Start of Data to use

(** X16.  [process_batch] returns the records of the answered identifiers
    in the order of the identifiers, at most [batch_size] of them; it
    requests the [batch_size] identifiers from [start_id] on, leaves the
    table alone, and makes each counter grow by at most [batch_size] and
    their sum by at least [batch_size].  With [batch_size <= 0] it does
    nothing and returns the empty list. *)
Theorem process_batch_returns_the_answered sess start m :
  let bs := batch_size (self m) in
  let m' := (process_batch sess start m).1 in
  let n := Z.to_nat bs in
  (process_batch sess start m).2 = Return (batch_records sess bs start)
  ∧ (length (batch_records sess bs start) ≤ n)%nat
  ∧ db (self m') = db (self m)
  ∧ gets_of (trace m') = gets_of (trace m) ++ seqZ start bs
  ∧ (successful_requests (self m) ≤ successful_requests (self m')
     ≤ successful_requests (self m) + n)%nat
  ∧ (failed_requests (self m) ≤ failed_requests (self m')
     ≤ failed_requests (self m) + n)%nat
  ∧ (successful_requests (self m) + failed_requests (self m) + n
     ≤ successful_requests (self m') + failed_requests (self m'))%nat
  ∧ (bs ≤ 0 → m' = m ∧ batch_records sess bs start = []).
Proof.
  cbn zeta. rewrite process_batch_eq. cbn [fst snd].
  pose proof (counted_all_bounds sess (seqZ start (batch_size (self m)))) as Hc.
  rewrite length_seqZ in Hc.
  split; [done |]. split.
  { unfold batch_records. etrans; [apply length_omap_le |].
    by rewrite length_seqZ. }
  unfold bump; cbn -[gets_of counted_all].
  split; [done |]. split; [by rewrite gets_of_app, gets_of_Get |].
  split; [lia |]. split; [lia |]. split; [lia |].
  intros Hbs. unfold batch_records. rewrite seqZ_nil by done. cbn.
  destruct m as [[] ? ? ?]; cbn. by rewrite app_nil_r.
Qed.

(** One pass whose head went through, in full. *)
Lemma loop_body_eq start_id end_id env m m0 :
  0 < batch_size (self m) →
  loop_head start_id end_id m = (m0, Return tt) →
  let bs := batch_size (self m) in
  let cur := current_id m in
  let rs := batch_records (sess env) bs cur in
  let c := counted_all (sess env) (seqZ cur bs) in
  ∃ m', loop_body start_id end_id env m = (m', Return tt)
    ∧ batch_size (self m') = bs
    ∧ successful_requests (self m') = (c.1 + successful_requests (self m))%nat
    ∧ failed_requests (self m') = (c.2 + failed_requests (self m))%nat
    ∧ gets_of (trace m') = gets_of (trace m) ++ seqZ cur bs
    ∧ match (match rs with
             | [] => (db (self m), Return tt)
             | _ :: _ => insert_many (stmts env) (db (self m)) rs
             end) with
      | (t', Return _) =>
          db (self m') = t' ∧ current_id m' = cur + bs
          ∧ batch_durations m'
            = slide (batch_durations m)
                    (fsub (batch_end_time env) (batch_start_time env))
      | (_, Raise e) =>
          db (self m') = db (self m) ∧ current_id m' = cur
          ∧ batch_durations m' = batch_durations m
          ∧ trace m' = trace m0 ++ (Get <$> seqZ cur bs)
                       ++ [Print (ErrorInBatch cur e); Sleep 60]
      end.
Proof.
  intros Hbs Hhead bs cur rs c.
  rewrite loop_body_unfold, Hhead.
  pose proof (loop_head_run start_id end_id m) as Hrun.
  rewrite Hhead in Hrun. destruct Hrun as (_ & es & -> & Hes & _).
  destruct (try_block_run env (bump 0 0 es m)) as (a & b & rs0 & Hpb & Htry);
    [done |].
  rewrite process_batch_eq in Hpb.
  destruct m as [[bs' t ok ko] cur' ds' tr].
  unfold bump in Hpb, Htry |- *. cbn -[Nat.ltb gets_of slide counted_all batch_records] in *.
  subst bs cur. fold rs c in Hpb. rewrite batch_ids_seqZ in Htry.
  injection Hpb as Ha Hb Hrs. subst rs0.
  assert (a = c.1) as -> by lia. assert (b = c.2) as -> by lia.
  destruct rs as [| r rs'].
  - destruct Htry as (es' & Hes' & ->). eexists. split; [reflexivity |].
    cbn -[Nat.ltb gets_of slide counted_all batch_records]. repeat split.
    rewrite !gets_of_app, Hes, Hes', gets_of_Get. by rewrite !app_nil_r.
  - destruct (insert_many (stmts env) t (r :: rs')) as [t' [[] | e]].
    + destruct Htry as (es' & Hes' & ->). eexists. split; [reflexivity |].
      cbn -[Nat.ltb gets_of slide counted_all batch_records]. repeat split.
      rewrite !gets_of_app, Hes, Hes', gets_of_Get. by rewrite !app_nil_r.
    + rewrite Htry. eexists. split; [reflexivity |].
      cbn -[Nat.ltb gets_of slide counted_all batch_records]. repeat split.
      * rewrite !gets_of_app, Hes, gets_of_Get. cbn. by rewrite !app_nil_r.
      * by rewrite <- !app_assoc.
Qed.
(** [if (!envVars)] lets through every truthy value: the array of an own
    entry, and also an inherited member, at which the [for ... of] of
    [getEnvValue] throws. *)
Definition get (id : CredentialId) : Proc (option StoredCredential) :=
  if truthy (workspaceId id) then ret None
  else
    match ENV_MAP_at (type id) with
    | undefined_property => ret None
    | inherited_member => throw not_iterable
    | own_array envVars =>
        let* value := getEnvValue envVars in
        match value with
        | Some v => if nonempty v then ret (Some {| value := v |}) else ret None
        | None => ret None
        end
    end.

Definition set (_id : CredentialId) (_credential : StoredCredential) : Proc unit :=
  throw "Environment backend is read-only".

Definition delete (_id : CredentialId) : Proc bool := ret false.

(** The body of the [for ... of Object.entries(ENV_MAP)] loop of [list],
    [ids] being the array built so far. *)
Fixpoint list_loop (entries : Datatypes.list (string * Datatypes.list string))
    (ids : Datatypes.list CredentialId) : Proc (Datatypes.list CredentialId) :=
  match entries with
  | [] => ret ids
  | (type, envVars) :: rest =>
      let* found := getEnvValue envVars in
      if truthy found
      then list_loop rest (ids ++ [ {| type := type; workspaceId := None |} ])
      else list_loop rest ids
  end.
(** C7: when the pixel index of a point lies outside the raster, the
    read fails and the run ends there with that failure: the trace
    stops at the failed read, the points after it are neither
    reprojected nor read, and no rows are returned, not even those of
    the points before it. *)
Theorem read_outside_raster_aborts_run
    (w : World) (raster_file : string) (r : Dataset) (band : Band)
    (reverse : GeoTransform) :
  rasters w !! raster_file = Some r ->
  GetRasterBand r 1 = Some band ->
  InvGeoTransform (GetGeoTransform r) = Some reverse ->
  let rasterSR := ImportFromProj4 (GetProjection r) in
  (forall pre (p : PointItem) post,
     let transform := CoordinateTransformation (ImportFromEPSG 3857) rasterSR in
     let pix q := pixel_of_point transform reverse (feature1 q) (feature2 q) in
     Forall (fun q => exists b0 b1,
               ReadRaster band (fst (pix q)) (snd (pix q)) = Some [b0; b1]) pre ->
     ~ in_raster band (pix p) ->
     sampleRasterFromPointsList w raster_file (pre ++ p :: post) =
     (flat_map (fun q => sampling_events (feature1 q) (feature2 q) (pix q))
               (pre ++ [p]),
      inl PixelReadError)) /\
  (forall (host : byteorder) (point_file : string) (lyr : Layer)
          (pointSR : SpatialReference) pre (f : Feature) post,
     vectors w !! point_file = Some lyr ->
     GetSpatialRef lyr = Some pointSR ->
     features lyr = pre ++ f :: post ->
     let transform := CoordinateTransformation pointSR rasterSR in
     let pix q := pixel_of_point transform reverse (GetX q) (GetY q) in
     Forall (fun q => exists b0 b1 b2 b3,
               ReadRaster band (fst (pix q)) (snd (pix q)) = Some [b0; b1; b2; b3])
            pre ->
     ~ in_raster band (pix f) ->
     rasterValuesAtPoints host w raster_file point_file =
     (flat_map (fun q => sampling_events (GetX q) (GetY q) (pix q)) (pre ++ [f]),
      inl PixelReadError)).
Proof.
  intros Hr Hb Hinv. cbv zeta. split.
  - intros pre p post Hpre Hout.
    rewrite (sampleRasterFromPointsList_open _ _ _ _ _ Hr Hb), Hinv.
    destruct (Forall_yields
                (list_body (CoordinateTransformation
                              (ImportFromEPSG 3857)
                              (ImportFromProj4 (GetProjection r)))
                           (Some reverse) band) pre) as [rows Hrows].
    { eapply Forall_impl; [exact Hpre|].
      intros q (b0 & b1 & Hread). eexists. apply list_body_yields.
      cbv zeta. exists b0, b1. split; [exact Hread | reflexivity]. }
    rewrite (for_each_fail _ _ _ _ _ _ _ Hrows (list_body_outside _ _ _ _ Hout)).
    now rewrite list_events_of.
  - intros host point_file lyr pointSR pre f post Hl Hsr Hfs Hpre Hout.
    rewrite (rasterValuesAtPoints_open _ _ _ _ _ _ _ _ Hr Hb Hl Hsr), Hinv, Hfs.
    destruct (Forall_yields
                (vector_body host
                   (CoordinateTransformation
                      pointSR (ImportFromProj4 (GetProjection r)))
                   (Some reverse) band) pre) as [rows Hrows].
    { eapply Forall_impl; [exact Hpre|].
      intros q (b0 & b1 & b2 & b3 & Hread). eexists. apply vector_body_yields.
      cbv zeta. exists b0, b1, b2, b3. split; [exact Hread | reflexivity]. }
    rewrite (for_each_fail _ _ _ _ _ _ _ Hrows
               (vector_body_outside _ _ _ _ _ Hout)).
    now rewrite vector_events_of.
Qed.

End of Data to use

Lines from the one holding "intros q (b0 & b1 & Hread)." to the end of the listing above are the only ones to transcribe. Keep each exactly as written.

      intros q (b0 & b1 & Hread). eexists. apply list_body_yields.
      cbv zeta. exists b0, b1. split; [exact Hread | reflexivity]. }
    rewrite (for_each_fail _ _ _ _ _ _ _ Hrows (list_body_outside _ _ _ _ Hout)).
    now rewrite list_events_of.
  - intros host point_file lyr pointSR pre f post Hl Hsr Hfs Hpre Hout.
    rewrite (rasterValuesAtPoints_open _ _ _ _ _ _ _ _ Hr Hb Hl Hsr), Hinv, Hfs.
    destruct (Forall_yields
                (vector_body host
                   (CoordinateTransformation
                      pointSR (ImportFromProj4 (GetProjection r)))
                   (Some reverse) band) pre) as [rows Hrows].
    { eapply Forall_impl; [exact Hpre|].
      intros q (b0 & b1 & b2 & b3 & Hread). eexists. apply vector_body_yields.
      cbv zeta. exists b0, b1, b2, b3. split; [exact Hread | reflexivity]. }
    rewrite (for_each_fail _ _ _ _ _ _ _ Hrows
               (vector_body_outside _ _ _ _ _ Hout)).
    now rewrite vector_events_of.
Qed.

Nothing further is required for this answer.